Where the Secretary of the Interior in the exercise of his discretion withdrew certain land from an irrigation project and confined it to the area described in the public notice to the landowners affected, the latter, who contracted to pay for that part of the cost which should be apportioned to them by the Secretary, could not restrain the local reclamation officers from turning off the water for failure to pay an assessment in excess of the original estimate and of the actual value of work to be constructed, on the ground that the system was not completed when the suit was filed. (Idem.)

Though there was a substantial and material difference between preliminary engineering estimates of the cost of an irrigation project and a later estimate, the courts will not interfere in the absence of some substantial showing that the action of the Secretary of the Interior in publishing notice of charges based on such original estimates was fraudulent or arbitrary or so erroneous as to justify an inference of illegality or wrongdoing, especially where the increased cost was due to unexpected physical difficulties, higher wages, change of plans, increased mileage of canals, etc. (Idem.)

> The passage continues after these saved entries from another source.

(* ===== verification/EpochsFacts.v ===== *)
(** * Theorems about x/epochs

    [BeginBlocker] is shown to be a pointwise update of the stored epochs by a
    pure transition [tick], together with an exact sequence of hook calls; the
    schedule of epochs, the one-step-per-block rule, catching up after a halt and
    the genesis round trip follow. *)

From stdpp Require Import base gmap strings list.
From S2P Require Import Prelude Golang Sdk Epochs.

#[local] Open Scope Z_scope.
#[local] Open Scope go_scope.

(** ** The abstract transition of one epoch *)

(** What one block does to an epoch. *)
Inductive phase := Waiting | Starting | Ending.

Definition epoch_phase (ctx : BlockCtx) (ei : EpochInfo) : phase :=
  if BlockTime ctx <? StartTime ei then Waiting
  else if negb (EpochCountingStarted ei) then Starting
  else if CurrentEpochStartTime ei + Duration ei <? BlockTime ctx then Ending
  else Waiting.

Definition tick (ctx : BlockCtx) (ei : EpochInfo) : EpochInfo :=
  match epoch_phase ctx ei with
  | Waiting => ei
  | Starting => mkEpochInfo (Identifier ei) (StartTime ei) (Duration ei) 1 (StartTime ei) true
                  (BlockHeight ctx)
  | Ending => mkEpochInfo (Identifier ei) (StartTime ei) (Duration ei)
                (sint64 (CurrentEpoch ei + 1)) (CurrentEpochStartTime ei + Duration ei) true
                (BlockHeight ctx)
  end.

(** The calls of the hooks, in order. *)
Inductive HookCall :=
| CallAfterEpochEnd (id : string) (n : Z)
| CallBeforeEpochStart (id : string) (n : Z).

Definition tick_calls (ctx : BlockCtx) (ei : EpochInfo) : list HookCall :=
  match epoch_phase ctx ei with
  | Waiting => []
  | Starting => [CallBeforeEpochStart (Identifier ei) 1]
  | Ending => [CallAfterEpochEnd (Identifier ei) (sint64 (CurrentEpoch ei + 1));
               CallBeforeEpochStart (Identifier ei) (sint64 (CurrentEpoch ei + 1))]
  end.

Definition start_event (n t : Z) : Event :=
  mkEvent EventTypeEpochStart [(AttributeEpochNumber, AInt n); (AttributeEpochStartTime, AInt (Unix t))].
Definition tick_events (ctx : BlockCtx) (ei : EpochInfo) : list Event :=
  match epoch_phase ctx ei with
  | Waiting => []
  | Starting => [start_event 1 (StartTime ei)]
  | Ending => [mkEvent EventTypeEpochEnd [(AttributeEpochNumber, AInt (sint64 (CurrentEpoch ei + 1)))];
               start_event (sint64 (CurrentEpoch ei + 1)) (CurrentEpochStartTime ei + Duration ei)]
  end.

(** Closes an equivalence between two runs whose results are explicit. *)
Ltac run_cases :=
  unfold ret, panic; split; [intros ?; simplify_eq; eexists; split; reflexivity
         |intros (? & ? & ?); simplify_eq; reflexivity].

Section facts.
Context {W : Type}.
#[local] Abbreviation C := (Chain W Store).

Definition run_call (k : Keeper W) (call : HookCall) : M W unit :=
  match hooks k with
  | None => panic
  | Some mh =>
      match call with
      | CallAfterEpochEnd id n => Multi_AfterEpochEnd mh id n
      | CallBeforeEpochStart id n => Multi_BeforeEpochStart mh id n
      end
  end.

(** Storing the new info, or nothing when the epoch waits. *)
Definition put_tick (ctx : BlockCtx) (ei : EpochInfo) (s : Store) : Store :=
  match epoch_phase ctx ei with Waiting => s | _ => <[Identifier ei := tick ctx ei]> s end.

Lemma process_epoch_Ok k ctx ei (c c' : C) :
  process_epoch k ctx ei c = (Ok tt, c') <->
  ∃ w, for_each (tick_calls ctx ei) (run_call k) (world c) = (Ok tt, w) ∧
    c' = mkChain w (put_tick ctx ei (store c)) (events c ++ tick_events ctx ei).
Proof.
  unfold process_epoch, put_tick, tick_calls, tick_events, tick, epoch_phase.
  destruct (BlockTime ctx <? StartTime ei); cbn [negb andb].
  { rewrite !andb_false_r. destruct c. cbn. rewrite app_nil_r. run_cases. }
  destruct (EpochCountingStarted ei) eqn:Ecs; cbn [negb andb].
  - rewrite !andb_true_r. destruct (_ <? BlockTime ctx).
    + unfold AfterEpochEnd, BeforeEpochStart, run_call, bind, emit, SetEpochInfo, mod_store, modify, ext, zoom.
      cbn. unfold bind, ret. destruct (hooks k) as [mh|]; cbn; [|run_cases].
      destruct (Multi_AfterEpochEnd _ _ _ _) as [[[]|e|] w1]; cbn; [|run_cases..].
      destruct (Multi_BeforeEpochStart _ _ _ _) as [[[]|e|] w2]; cbn; [|run_cases..].
      rewrite <-app_assoc. run_cases.
    + destruct c. cbn. rewrite app_nil_r. run_cases.
  - unfold BeforeEpochStart, run_call, bind, emit, SetEpochInfo, mod_store, modify, ext, zoom.
    cbn. unfold bind, ret. destruct (hooks k) as [mh|]; cbn; [|run_cases].
    destruct (Multi_BeforeEpochStart _ _ _ _) as [[[]|e|] w2]; cbn; run_cases.
Qed.

Lemma process_all k ctx l (c c' : C) :
  for_each l (process_epoch k ctx) c = (Ok tt, c') <->
  ∃ w, for_each (l ≫= tick_calls ctx) (run_call k) (world c) = (Ok tt, w) ∧
    c' = mkChain w (foldl (fun s ei => put_tick ctx ei s) (store c) l)
           (events c ++ (l ≫= tick_events ctx)).
Proof.
  revert c. induction l as [|ei l IH]; intros c.
  { cbn. destruct c. cbn. rewrite app_nil_r. run_cases. }
  rewrite !bind_cons. setoid_rewrite for_each_app. cbn [for_each foldl]. split.
  - intros ([] & c1 & (w & Hw & ->)%process_epoch_Ok & (w' & Hw' & ->)%IH)%bind_Ok.
    exists w'. cbn in *. split; [eauto|]. by rewrite app_assoc.
  - intros (w' & (w & Hw & Hw') & ->).
    erewrite bind_run; [|apply process_epoch_Ok; eauto]. apply IH. cbn.
    exists w'. split; [done|]. by rewrite app_assoc.
Qed.

(** Entries are stored under their identifier. *)
Definition store_wf (s : Store) : Prop := ∀ key ei, s !! key = Some ei -> Identifier ei = key.

Lemma tick_Identifier ctx ei : Identifier (tick ctx ei) = Identifier ei.
Proof. unfold tick. by case_match. Qed.

Lemma put_tick_lookup ctx ei s key :
  s !! Identifier ei = Some ei ->
  put_tick ctx ei s !! key = if decide (key = Identifier ei) then Some (tick ctx ei) else s !! key.
Proof.
  intros Hs. unfold put_tick, tick. destruct (epoch_phase ctx ei); case_decide; subst;
    rewrite ?lookup_insert_eq, ?lookup_insert_ne by congruence; done.
Qed.

Lemma foldl_put_tick ctx l s key :
  NoDup (Identifier <$> l) -> (∀ ei, ei ∈ l -> s !! Identifier ei = Some ei) ->
  foldl (fun s ei => put_tick ctx ei s) s l !! key
  = if decide (key ∈ Identifier <$> l) then tick ctx <$> s !! key else s !! key.
Proof.
  revert s. induction l as [|ei l IH]; intros s Hn Hs; cbn [foldl fmap list_fmap]; [done|].
  apply NoDup_cons in Hn as [Hni Hn].
  assert (s !! Identifier ei = Some ei) as He by (apply Hs; left).
  rewrite IH; [|done|].
  - rewrite put_tick_lookup by done. destruct (decide (key = Identifier ei)) as [->|Hne].
    + rewrite decide_False, decide_True by (done || left). by rewrite He.
    + destruct (decide (key ∈ Identifier <$> l)) as [Hin|Hin].
      * by rewrite decide_True by (by right).
      * rewrite decide_False; [done|]. by intros [|]%elem_of_cons.
  - intros e He'. rewrite put_tick_lookup by done. rewrite decide_False; [apply Hs; by right|].
    intros E. apply Hni. rewrite <-E. by apply list_elem_of_fmap_2.
Qed.

Lemma kv_iterate_identifiers s : store_wf s -> Identifier <$> (kv_iterate s).*2 = (kv_iterate s).*1.
Proof.
  intros Hwf. rewrite <-list_fmap_compose. apply list_fmap_ext. intros i [key ei] Hi.
  cbn. apply Hwf. apply elem_of_kv_iterate. by eapply list_elem_of_lookup_2.
Qed.

Lemma put_all_ticks ctx s : store_wf s ->
  foldl (fun s ei => put_tick ctx ei s) s (kv_iterate s).*2 = tick ctx <$> s.
Proof.
  intros Hwf. apply map_eq. intros key. rewrite lookup_fmap, foldl_put_tick.
  - rewrite kv_iterate_identifiers by done. case_decide as Hin; [done|].
    destruct (s !! key) as [ei|] eqn:E; [|done]. destruct Hin.
    apply list_elem_of_fmap. exists (key, ei). split; [done|]. by apply elem_of_kv_iterate.
  - rewrite kv_iterate_identifiers by done. apply kv_iterate_NoDup.
  - intros ei ([key' e] & -> & Hin%elem_of_kv_iterate)%list_elem_of_fmap. cbn.
    by rewrite (Hwf _ _ Hin).
Qed.

Lemma BeginBlocker_Ok k ctx (c c' : C) :
  store_wf (store c) ->
  BeginBlocker k ctx c = (Ok tt, c') <->
  ∃ w, for_each ((kv_iterate (store c)).*2 ≫= tick_calls ctx) (run_call k) (world c) = (Ok tt, w) ∧
    c' = mkChain w (tick ctx <$> store c)
           (events c ++ ((kv_iterate (store c)).*2 ≫= tick_events ctx)).
Proof.
  intros Hwf. unfold BeginBlocker, IterateEpochInfo.
  rewrite (bind_run _ _ _ (kv_iterate (store c)).*2 c) by done.
  rewrite process_all. by rewrite put_all_ticks.
Qed.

Under this section the cost is to be estimated and apportioned before construction, and in case of settlement under such conditions the price can not be later increased, though the published estimate is insufficient to cover the actual cost. (Payette-Boise Water Users' Association v. Cole (D. C. Idaho, 1919), 263 Fed. 734.)

Where a reclamation project was constructed with the mutual understanding that settlers would reimburse the Government for the actual outlay, and contracts had been made to supply irrigation districts and others with water, settlers were entitled to some authoritative description of the property to which their rights related, and a definition of the extent of their interest in the project, before they could be required to pay and to have from an authoritative source and of record a declaration of the cost of the project and of the portion of which it was intended they should become the beneficial owners, and could be required to pay the cost only of such portion of the works or such interest therein as was set apart for the use of their lands. (Idem.)

Where instead of estimating and apportioning the cost of a reclamation project before construction it was mutually understood that the settlers would reimburse the Government for the actual cost, they were chargeable with the actual cost only, and the Secretary of the Interior was without discretion in fixing the charge. (Idem.)

The requirement of this section that the cost of a project shall be estimated and apportioned before construction may be waived by settlers and the Secretary of the Interior, and was waived where there was no formal compliance with such requirement and all parties understood that ultimately the settlers would reimburse the Government for its actual and necessary outlay. (Idem.) Where a reclamation project was constructed under a mutual understanding that settlers would reimburse the Government for the actual cost, the actual cost of the project was a matter for judicial investigation and determination. (Idem.)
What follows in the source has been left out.